I’m sitting here on the couch, flipping through the cable channels, not finding much of anything to hold my interest.  On the coffee table sits my Macbook, beckoning me to turn off the tv and write something. Anything. Just a couple of lines, and hopefully, the rest will magically come flooding out. (Of course, it never really works this way).

After watching a few minutes of Anderson Cooper 360, I give in to the urge to create, and turn off the television, walk over to the small wooden bookshelf where I keep my various books of poetry and erotica, and blindly reach for a book. It turns out to be an author I haven’t read for a very long time,  Sandra Cisneros. More specifically, her crazy hot book of poetry, Loose Woman.

One of my favorite poems in the  book, “You Bring Out the Mexican in Me,” is a beautiful, passionate, gritty, paranoid, erotic ride of a poem:

“I want to rattle and rent you in two.
I want to defile you and raise hell.
I want to pull out the kitchen knives,
dull and sharp, and whisk the air with crosses…”

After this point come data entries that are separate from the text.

(* ===== verification/Indices.v ===== *)
(** * Queries of indices ([QueryIndex] of [controller.go], [indexer.field.go], [Unwrap] of [nelson/util.go])

    An index groups the children of a node by a key that an indexer computes from each of
    them.  It is built into a database of its own when it is first asked for
    ([BuildIndex] in file DBNode) and read from there afterwards. *)

From S2P Require Import Prelude Types Keypath TreeTypes GoValue GoPaths NodeCodec MemoryNode MemoryIter BadgerTxn DBNode Tx Behaviors Nelson Permissions Controller ControllerProps Hub.

Abbreviation mem := (MemoryNode Empty_set).
#[local] Existing Instance StructFields_memory.

(** The node that an iterator of the memory tree [m] yields at an absolute keypath. *)
Definition node_at (m : mem) (k : Keypath) : mem :=
  mkMemoryNode k None (keypaths m) (values m) (nodeTypes m) (contentLengths m) false None.

(** [Unwrap] of a memory tree: frames are descended into, and the keypath that is returned loses
    its first part for each. *)
Fixpoint Unwrap (fuel : nat) (current : mem) (currentKeypath : Keypath) : outcome (mem * Keypath) :=
  match fuel with
  | O => Running
  | S fuel =>
      let! exists_ := Exists tt current ValueKey in
      if negb exists_ then Ret (current, currentKeypath)
      else
        let! n := NodeAt tt current ValueKey None in
        match n with
        | inl n => Unwrap fuel n (nilable (snd (Shift currentKeypath)))
        | inr e => match e with end
        end
  end.

Section Indices.
Context {T : Type} `{BadgerTxn T} `{Configs T}.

And in “Full Moon and You’re Not Here,” she is the mistress waiting for her lover to come:

“Full moon and you’re not here.
I take off the slip,
the silver bangles.

You’re in love with my mind.

But sometimes, sweetheart,
a woman needs a man
who loves her ass.”

I remember reading this book for the first time and thinking: “Damn, who IS this woman?” She smokes cigars,  yells and curses her American lovers in Spanish, describes her period in graphic detail, and does it with a lyrical wit that Sonia Sanchez would envy. A fellow poet had recommended the book, and I thought at best, it would be a good way to spend an evening, a few glasses of wine, and some decent poetry. I had no idea what I was in store for–it caught me completely off-guard, in a good way.

So now, years later, seeking inspiration, I sit in my living room with a glass of Cabernet,  reading Loose Woman again and remembering our first date, hoping to get lucky again.